(Stored dataset items)
(** A newer entry of the user key that every reader at or after [s0] sees; a deletion of a key that deeper levels do not have. *)
Definition hides e' e : bool := same_key (e_key e') (e_key e) && (e_seq e <? e_seq e') && (e_seq e' <=? s0).
Definition stale_delete (level : Z) e : bool :=
  bool_decide (e_type e = kTypeDeletion) && (e_seq e <=? s0) && base_level (e_key e) (deeper level (files_ v)).
Definition survives (level : Z) es e : bool := negb (existsb (λ e', hides e' e) es) && negb (stale_delete level e).

(** The decisions of the loop of [DoCompactionWork] over a sequence of entries. *)
Fixpoint kept_entries es ks c : option (list Entry * KeyState * Compaction) :=
  match es with
  | [] => Some ([], ks, c)
  | e :: es =>
      '(drop, ks, c) ← drop_entry C s0 v (entry_key e) ks c;
      '(l, ks, c) ← kept_entries es ks c;
      Some (if (drop : bool) then l else e :: l, ks, c)
  end.

Lemma between_same e' p e : entry_ok e' -> entry_ok p -> entry_ok e -> entry_lt e' p -> entry_lt p e -> same_key (e_key e') (e_key e) = true ->
  same_key (e_key p) (e_key e) = true /\ same_key (e_key e') (e_key p) = true.
Proof.
  intros He' Hp He H1 H2 Hs%same_key_Compare. pose proof (entry_lt_user _ _ He' Hp H1) as U1. pose proof (entry_lt_user _ _ Hp He H2) as U2.
  destruct He' as [V' _], Hp as [Vp _], He as [V _]. assert (Compare (e_key p) (e_key e) = Some Eq) as E.
  { destruct (cmp_some (e_key p) (e_key e) Vp V) as [[] E]; [done | | done]. pose proof (cmp_le_lt_trans _ _ _ V' Vp V U1 E). congruence. }
  split; apply same_key_Compare; [done |]. apply (cmp_eq_r _ (e_key e)); [done.. | by apply cmp_eq_sym].
Qed.
Lemma hidden_by_last pre e suf : input_sorted (pre ++ e :: suf) ->
  existsb (λ e', hides e' e) (pre ++ e :: suf) = match list.last pre with Some p => same_key (e_key p) (e_key e) && (e_seq p <=? s0) | None => false end.
Proof.
  intros Hs. destruct (input_sorted_split pre e suf Hs) as (He & Hpre & Hsuf).
  assert (∀ x, x ∈ pre ++ e :: suf -> hides x e = true -> x ∈ pre) as Hin.
  { intros x [Hx | [-> | Hx]%elem_of_cons]%elem_of_app Hh; [done | |]; unfold hides in Hh; bool_hyps; [lia |]. destruct (Hsuf x Hx) as (Hxo & Hlt & Hne).
    apply same_key_Compare in H. pose proof (cmp_eq_sym _ _ (proj1 Hxo) (proj1 He) H) as H'. apply entry_lt_same in Hlt; [lia | done.. | congruence]. }
  destruct (list.last pre) as [p |] eqn:El.
  - apply last_Some in El as [pre0 ->]. destruct (Hpre p) as (Hp & Hlt & Hne); [set_solver |].
    destruct (same_key (e_key p) (e_key e)) eqn:Esame; cbn [andb].
    + assert (e_seq e < e_seq p) as Hlt2 by (apply entry_lt_same; [done | done | by apply same_key_Compare | done | done]).
      destruct (Z.leb_spec (e_seq p) s0) as [Hle | Hgt].
      * apply existsb_exists. exists p. split; [apply list_elem_of_In; set_solver |]. unfold hides. rewrite Esame. cbn [andb]. apply andb_true_iff. split; [by apply Z.ltb_lt | by apply Z.leb_le].
      * destruct (existsb _ _) eqn:Ex; [| done]. exfalso. apply existsb_exists in Ex as (x & Hx%list_elem_of_In & Hh). pose proof (Hin x Hx Hh) as Hxp. unfold hides in Hh. bool_hyps.
        apply elem_of_app in Hxp as [Hx0 | ->%list_elem_of_singleton]; [| lia]. rewrite <- app_assoc in Hs. cbn [app] in Hs. destruct (input_sorted_split pre0 p (e :: suf) Hs) as (_ & Hpre0 & _).
        destruct (Hpre0 x Hx0) as (Hxo & Hxp & Hxne). destruct (between_same x p e Hxo Hp He Hxp Hlt) as [_ Hs2]; [done |]. apply entry_lt_same in Hxp; [lia | done.. | by apply same_key_Compare | done].
    + destruct (existsb _ _) eqn:Ex; [| done]. exfalso. apply existsb_exists in Ex as (x & Hx%list_elem_of_In & Hh). pose proof (Hin x Hx Hh) as Hxp. unfold hides in Hh. bool_hyps.
      apply elem_of_app in Hxp as [Hx0 | ->%list_elem_of_singleton]; [| congruence]. rewrite <- app_assoc in Hs. cbn [app] in Hs. destruct (input_sorted_split pre0 p (e :: suf) Hs) as (_ & Hpre0 & _).
      destruct (Hpre0 x Hx0) as (Hxo & Hxp & Hxne). destruct (between_same x p e Hxo Hp He Hxp Hlt) as [Hs1 _]; [done |]. congruence.
  - apply last_None in El as ->. destruct (existsb _ _) eqn:Ex; [| done]. exfalso. apply existsb_exists in Ex as (x & Hx%list_elem_of_In & Hh). pose proof (Hin x Hx Hh) as Hn. by apply elem_of_nil in Hn.
Qed.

### REQUIREMENT
From the first line to the last, return the data above exactly.

### OUTPUT
(** A newer entry of the user key that every reader at or after [s0] sees; a deletion of a key that deeper levels do not have. *)
Definition hides e' e : bool := same_key (e_key e') (e_key e) && (e_seq e <? e_seq e') && (e_seq e' <=? s0).
Definition stale_delete (level : Z) e : bool :=
  bool_decide (e_type e = kTypeDeletion) && (e_seq e <=? s0) && base_level (e_key e) (deeper level (files_ v)).
Definition survives (level : Z) es e : bool := negb (existsb (λ e', hides e' e) es) && negb (stale_delete level e).

(** The decisions of the loop of [DoCompactionWork] over a sequence of entries. *)
Fixpoint kept_entries es ks c : option (list Entry * KeyState * Compaction) :=
  match es with
  | [] => Some ([], ks, c)
  | e :: es =>
      '(drop, ks, c) ← drop_entry C s0 v (entry_key e) ks c;
      '(l, ks, c) ← kept_entries es ks c;
      Some (if (drop : bool) then l else e :: l, ks, c)
  end.

Lemma between_same e' p e : entry_ok e' -> entry_ok p -> entry_ok e -> entry_lt e' p -> entry_lt p e -> same_key (e_key e') (e_key e) = true ->
  same_key (e_key p) (e_key e) = true /\ same_key (e_key e') (e_key p) = true.
Proof.
  intros He' Hp He H1 H2 Hs%same_key_Compare. pose proof (entry_lt_user _ _ He' Hp H1) as U1. pose proof (entry_lt_user _ _ Hp He H2) as U2.
  destruct He' as [V' _], Hp as [Vp _], He as [V _]. assert (Compare (e_key p) (e_key e) = Some Eq) as E.
  { destruct (cmp_some (e_key p) (e_key e) Vp V) as [[] E]; [done | | done]. pose proof (cmp_le_lt_trans _ _ _ V' Vp V U1 E). congruence. }
  split; apply same_key_Compare; [done |]. apply (cmp_eq_r _ (e_key e)); [done.. | by apply cmp_eq_sym].
Qed.
Lemma hidden_by_last pre e suf : input_sorted (pre ++ e :: suf) ->
  existsb (λ e', hides e' e) (pre ++ e :: suf) = match list.last pre with Some p => same_key (e_key p) (e_key e) && (e_seq p <=? s0) | None => false end.
Proof.
  intros Hs. destruct (input_sorted_split pre e suf Hs) as (He & Hpre & Hsuf).
  assert (∀ x, x ∈ pre ++ e :: suf -> hides x e = true -> x ∈ pre) as Hin.
  { intros x [Hx | [-> | Hx]%elem_of_cons]%elem_of_app Hh; [done | |]; unfold hides in Hh; bool_hyps; [lia |]. destruct (Hsuf x Hx) as (Hxo & Hlt & Hne).
    apply same_key_Compare in H. pose proof (cmp_eq_sym _ _ (proj1 Hxo) (proj1 He) H) as H'. apply entry_lt_same in Hlt; [lia | done.. | congruence]. }
  destruct (list.last pre) as [p |] eqn:El.
  - apply last_Some in El as [pre0 ->]. destruct (Hpre p) as (Hp & Hlt & Hne); [set_solver |].
    destruct (same_key (e_key p) (e_key e)) eqn:Esame; cbn [andb].
    + assert (e_seq e < e_seq p) as Hlt2 by (apply entry_lt_same; [done | done | by apply same_key_Compare | done | done]).
      destruct (Z.leb_spec (e_seq p) s0) as [Hle | Hgt].
      * apply existsb_exists. exists p. split; [apply list_elem_of_In; set_solver |]. unfold hides. rewrite Esame. cbn [andb]. apply andb_true_iff. split; [by apply Z.ltb_lt | by apply Z.leb_le].
      * destruct (existsb _ _) eqn:Ex; [| done]. exfalso. apply existsb_exists in Ex as (x & Hx%list_elem_of_In & Hh). pose proof (Hin x Hx Hh) as Hxp. unfold hides in Hh. bool_hyps.
        apply elem_of_app in Hxp as [Hx0 | ->%list_elem_of_singleton]; [| lia]. rewrite <- app_assoc in Hs. cbn [app] in Hs. destruct (input_sorted_split pre0 p (e :: suf) Hs) as (_ & Hpre0 & _).
        destruct (Hpre0 x Hx0) as (Hxo & Hxp & Hxne). destruct (between_same x p e Hxo Hp He Hxp Hlt) as [_ Hs2]; [done |]. apply entry_lt_same in Hxp; [lia | done.. | by apply same_key_Compare | done].
    + destruct (existsb _ _) eqn:Ex; [| done]. exfalso. apply existsb_exists in Ex as (x & Hx%list_elem_of_In & Hh). pose proof (Hin x Hx Hh) as Hxp. unfold hides in Hh. bool_hyps.
      apply elem_of_app in Hxp as [Hx0 | ->%list_elem_of_singleton]; [| congruence]. rewrite <- app_assoc in Hs. cbn [app] in Hs. destruct (input_sorted_split pre0 p (e :: suf) Hs) as (_ & Hpre0 & _).
      destruct (Hpre0 x Hx0) as (Hxo & Hxp & Hxne). destruct (between_same x p e Hxo Hp He Hxp Hlt) as [Hs1 _]; [done |]. congruence.
  - apply last_None in El as ->. destruct (existsb _ _) eqn:Ex; [| done]. exfalso. apply existsb_exists in Ex as (x & Hx%list_elem_of_In & Hh). pose proof (Hin x Hx Hh) as Hn. by apply elem_of_nil in Hn.
Qed.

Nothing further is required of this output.